Dataset records>
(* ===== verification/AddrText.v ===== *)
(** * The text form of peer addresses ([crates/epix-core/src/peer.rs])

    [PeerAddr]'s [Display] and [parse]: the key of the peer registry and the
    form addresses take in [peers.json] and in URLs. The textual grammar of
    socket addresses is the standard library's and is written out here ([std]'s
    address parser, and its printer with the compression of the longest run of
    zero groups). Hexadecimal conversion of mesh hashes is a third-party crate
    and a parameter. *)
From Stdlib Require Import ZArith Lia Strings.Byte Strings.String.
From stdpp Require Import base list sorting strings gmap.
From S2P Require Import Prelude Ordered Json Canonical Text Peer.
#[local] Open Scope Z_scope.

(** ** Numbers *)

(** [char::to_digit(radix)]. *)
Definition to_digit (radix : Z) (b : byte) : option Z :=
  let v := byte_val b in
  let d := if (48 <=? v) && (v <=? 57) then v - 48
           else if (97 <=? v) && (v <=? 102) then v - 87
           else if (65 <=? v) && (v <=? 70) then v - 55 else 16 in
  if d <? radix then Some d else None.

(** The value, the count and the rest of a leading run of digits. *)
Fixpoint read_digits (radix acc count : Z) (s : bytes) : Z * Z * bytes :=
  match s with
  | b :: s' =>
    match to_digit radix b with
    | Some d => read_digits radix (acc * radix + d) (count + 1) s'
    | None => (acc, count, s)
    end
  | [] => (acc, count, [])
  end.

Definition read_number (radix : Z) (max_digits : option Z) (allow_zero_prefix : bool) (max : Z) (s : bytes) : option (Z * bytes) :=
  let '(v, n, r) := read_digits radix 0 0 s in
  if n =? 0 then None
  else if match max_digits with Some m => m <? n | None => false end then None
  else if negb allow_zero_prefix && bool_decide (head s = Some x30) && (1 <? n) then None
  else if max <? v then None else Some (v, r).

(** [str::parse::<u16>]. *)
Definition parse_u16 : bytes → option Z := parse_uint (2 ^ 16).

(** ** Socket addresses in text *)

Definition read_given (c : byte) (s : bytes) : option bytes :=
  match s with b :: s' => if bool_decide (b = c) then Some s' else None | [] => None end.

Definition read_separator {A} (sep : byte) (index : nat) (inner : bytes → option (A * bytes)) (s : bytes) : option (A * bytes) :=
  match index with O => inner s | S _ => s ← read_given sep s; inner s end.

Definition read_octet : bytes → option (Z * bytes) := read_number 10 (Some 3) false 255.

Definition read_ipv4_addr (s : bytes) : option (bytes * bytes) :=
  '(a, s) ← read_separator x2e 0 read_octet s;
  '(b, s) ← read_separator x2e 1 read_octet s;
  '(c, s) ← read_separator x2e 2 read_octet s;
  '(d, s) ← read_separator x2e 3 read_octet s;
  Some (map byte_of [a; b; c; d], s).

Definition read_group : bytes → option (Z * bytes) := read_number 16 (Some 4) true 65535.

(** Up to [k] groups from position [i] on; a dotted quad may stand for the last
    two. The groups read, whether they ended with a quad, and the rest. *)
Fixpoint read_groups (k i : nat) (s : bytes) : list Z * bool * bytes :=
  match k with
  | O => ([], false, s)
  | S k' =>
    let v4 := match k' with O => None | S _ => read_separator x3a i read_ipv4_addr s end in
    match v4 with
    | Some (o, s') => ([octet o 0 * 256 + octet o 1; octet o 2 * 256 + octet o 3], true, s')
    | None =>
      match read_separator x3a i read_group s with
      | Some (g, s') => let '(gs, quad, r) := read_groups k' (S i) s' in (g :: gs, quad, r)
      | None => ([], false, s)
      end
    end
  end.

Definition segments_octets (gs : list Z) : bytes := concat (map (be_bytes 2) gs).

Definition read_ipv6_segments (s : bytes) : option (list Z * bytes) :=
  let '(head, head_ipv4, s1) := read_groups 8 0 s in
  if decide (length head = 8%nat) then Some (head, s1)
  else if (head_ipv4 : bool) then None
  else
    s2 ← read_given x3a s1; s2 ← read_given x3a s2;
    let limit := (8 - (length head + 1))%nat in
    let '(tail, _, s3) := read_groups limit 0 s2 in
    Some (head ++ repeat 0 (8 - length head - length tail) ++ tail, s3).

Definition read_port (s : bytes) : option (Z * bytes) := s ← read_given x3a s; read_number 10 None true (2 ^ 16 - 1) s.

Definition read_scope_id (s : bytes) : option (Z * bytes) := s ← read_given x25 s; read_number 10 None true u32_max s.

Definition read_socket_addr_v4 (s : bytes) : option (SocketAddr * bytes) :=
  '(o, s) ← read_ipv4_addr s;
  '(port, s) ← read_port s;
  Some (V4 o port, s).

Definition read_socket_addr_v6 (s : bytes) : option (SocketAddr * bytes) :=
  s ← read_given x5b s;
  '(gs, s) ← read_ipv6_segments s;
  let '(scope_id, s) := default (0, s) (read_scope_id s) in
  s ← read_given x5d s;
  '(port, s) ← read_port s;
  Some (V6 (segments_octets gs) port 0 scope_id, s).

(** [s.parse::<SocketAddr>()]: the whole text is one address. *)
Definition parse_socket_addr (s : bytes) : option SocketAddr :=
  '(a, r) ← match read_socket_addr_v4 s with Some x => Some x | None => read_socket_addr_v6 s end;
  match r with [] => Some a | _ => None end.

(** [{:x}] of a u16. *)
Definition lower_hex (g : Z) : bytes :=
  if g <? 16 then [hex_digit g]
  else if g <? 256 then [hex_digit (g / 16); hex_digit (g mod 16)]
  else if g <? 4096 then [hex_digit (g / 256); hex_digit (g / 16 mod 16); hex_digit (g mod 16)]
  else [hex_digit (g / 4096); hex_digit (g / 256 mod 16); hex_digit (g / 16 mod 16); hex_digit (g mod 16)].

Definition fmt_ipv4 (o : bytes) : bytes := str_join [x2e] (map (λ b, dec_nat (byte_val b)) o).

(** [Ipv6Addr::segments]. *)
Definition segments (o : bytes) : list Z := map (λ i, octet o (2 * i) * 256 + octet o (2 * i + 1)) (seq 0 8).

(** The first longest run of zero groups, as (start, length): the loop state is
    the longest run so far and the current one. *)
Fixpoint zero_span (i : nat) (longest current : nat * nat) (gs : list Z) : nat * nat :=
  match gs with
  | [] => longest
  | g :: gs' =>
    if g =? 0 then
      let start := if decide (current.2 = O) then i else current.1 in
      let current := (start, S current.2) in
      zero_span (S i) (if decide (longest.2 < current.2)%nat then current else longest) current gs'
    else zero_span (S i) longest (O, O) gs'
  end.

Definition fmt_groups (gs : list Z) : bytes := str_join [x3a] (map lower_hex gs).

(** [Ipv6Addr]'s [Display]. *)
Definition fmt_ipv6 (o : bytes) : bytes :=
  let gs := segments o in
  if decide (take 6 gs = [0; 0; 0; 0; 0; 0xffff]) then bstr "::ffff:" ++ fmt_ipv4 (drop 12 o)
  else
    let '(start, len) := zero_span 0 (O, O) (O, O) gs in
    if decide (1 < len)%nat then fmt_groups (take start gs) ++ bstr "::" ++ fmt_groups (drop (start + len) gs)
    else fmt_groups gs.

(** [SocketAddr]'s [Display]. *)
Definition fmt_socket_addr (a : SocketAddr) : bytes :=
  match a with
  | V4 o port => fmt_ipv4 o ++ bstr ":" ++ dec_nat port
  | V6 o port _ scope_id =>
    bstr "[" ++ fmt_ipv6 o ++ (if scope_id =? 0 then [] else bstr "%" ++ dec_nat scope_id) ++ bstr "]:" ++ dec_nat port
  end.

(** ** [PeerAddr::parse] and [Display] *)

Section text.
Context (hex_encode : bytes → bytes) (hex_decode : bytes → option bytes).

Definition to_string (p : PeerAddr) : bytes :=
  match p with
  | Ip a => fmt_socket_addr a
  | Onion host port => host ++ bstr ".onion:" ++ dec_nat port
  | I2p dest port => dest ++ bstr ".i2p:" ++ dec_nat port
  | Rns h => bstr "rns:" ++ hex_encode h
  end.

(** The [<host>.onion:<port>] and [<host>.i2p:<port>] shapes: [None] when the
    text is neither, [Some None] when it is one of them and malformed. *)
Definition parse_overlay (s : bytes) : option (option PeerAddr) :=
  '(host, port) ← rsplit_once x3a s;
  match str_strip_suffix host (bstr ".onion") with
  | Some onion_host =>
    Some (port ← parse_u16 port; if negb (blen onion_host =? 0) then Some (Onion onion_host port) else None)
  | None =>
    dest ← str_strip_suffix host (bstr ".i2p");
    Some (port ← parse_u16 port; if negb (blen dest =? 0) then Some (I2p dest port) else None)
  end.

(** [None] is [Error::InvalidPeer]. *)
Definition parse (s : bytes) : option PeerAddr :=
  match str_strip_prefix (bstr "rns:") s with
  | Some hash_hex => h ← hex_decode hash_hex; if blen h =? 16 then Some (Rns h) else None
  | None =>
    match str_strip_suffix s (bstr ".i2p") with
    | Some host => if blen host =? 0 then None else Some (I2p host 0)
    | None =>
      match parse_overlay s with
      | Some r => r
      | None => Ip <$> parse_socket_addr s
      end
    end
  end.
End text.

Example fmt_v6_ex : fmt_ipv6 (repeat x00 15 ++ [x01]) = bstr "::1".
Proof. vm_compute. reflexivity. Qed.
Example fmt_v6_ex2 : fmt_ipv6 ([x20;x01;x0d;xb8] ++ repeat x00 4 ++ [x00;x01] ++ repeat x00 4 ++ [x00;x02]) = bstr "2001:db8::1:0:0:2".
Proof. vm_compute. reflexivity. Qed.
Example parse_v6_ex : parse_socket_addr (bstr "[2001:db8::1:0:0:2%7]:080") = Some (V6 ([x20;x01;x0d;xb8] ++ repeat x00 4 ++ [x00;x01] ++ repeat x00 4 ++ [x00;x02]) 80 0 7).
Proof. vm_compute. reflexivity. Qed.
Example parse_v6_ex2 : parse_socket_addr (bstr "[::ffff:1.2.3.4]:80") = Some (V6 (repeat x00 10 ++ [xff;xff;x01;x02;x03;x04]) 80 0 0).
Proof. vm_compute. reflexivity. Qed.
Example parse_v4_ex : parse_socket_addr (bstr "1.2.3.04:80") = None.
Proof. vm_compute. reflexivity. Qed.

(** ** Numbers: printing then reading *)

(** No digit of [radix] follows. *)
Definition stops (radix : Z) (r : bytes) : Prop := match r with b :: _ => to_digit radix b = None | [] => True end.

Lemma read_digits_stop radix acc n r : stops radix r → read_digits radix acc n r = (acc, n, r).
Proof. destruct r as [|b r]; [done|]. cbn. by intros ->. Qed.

Exercise goal> When you reach the line holding "Fixpoint read_digits (radix" in the records above, begin reproducing exactly, stop after the line holding "match s with b", and output nothing else.

Response to this task>
Fixpoint read_digits (radix acc count : Z) (s : bytes) : Z * Z * bytes :=
  match s with
  | b :: s' =>
    match to_digit radix b with
    | Some d => read_digits radix (acc * radix + d) (count + 1) s'
    | None => (acc, count, s)
    end
  | [] => (acc, count, [])
  end.

Definition read_number (radix : Z) (max_digits : option Z) (allow_zero_prefix : bool) (max : Z) (s : bytes) : option (Z * bytes) :=
  let '(v, n, r) := read_digits radix 0 0 s in
  if n =? 0 then None
  else if match max_digits with Some m => m <? n | None => false end then None
  else if negb allow_zero_prefix && bool_decide (head s = Some x30) && (1 <? n) then None
  else if max <? v then None else Some (v, r).

(** [str::parse::<u16>]. *)
Definition parse_u16 : bytes → option Z := parse_uint (2 ^ 16).

(** ** Socket addresses in text *)

Definition read_given (c : byte) (s : bytes) : option bytes :=
  match s with b :: s' => if bool_decide (b = c) then Some s' else None | [] => None end.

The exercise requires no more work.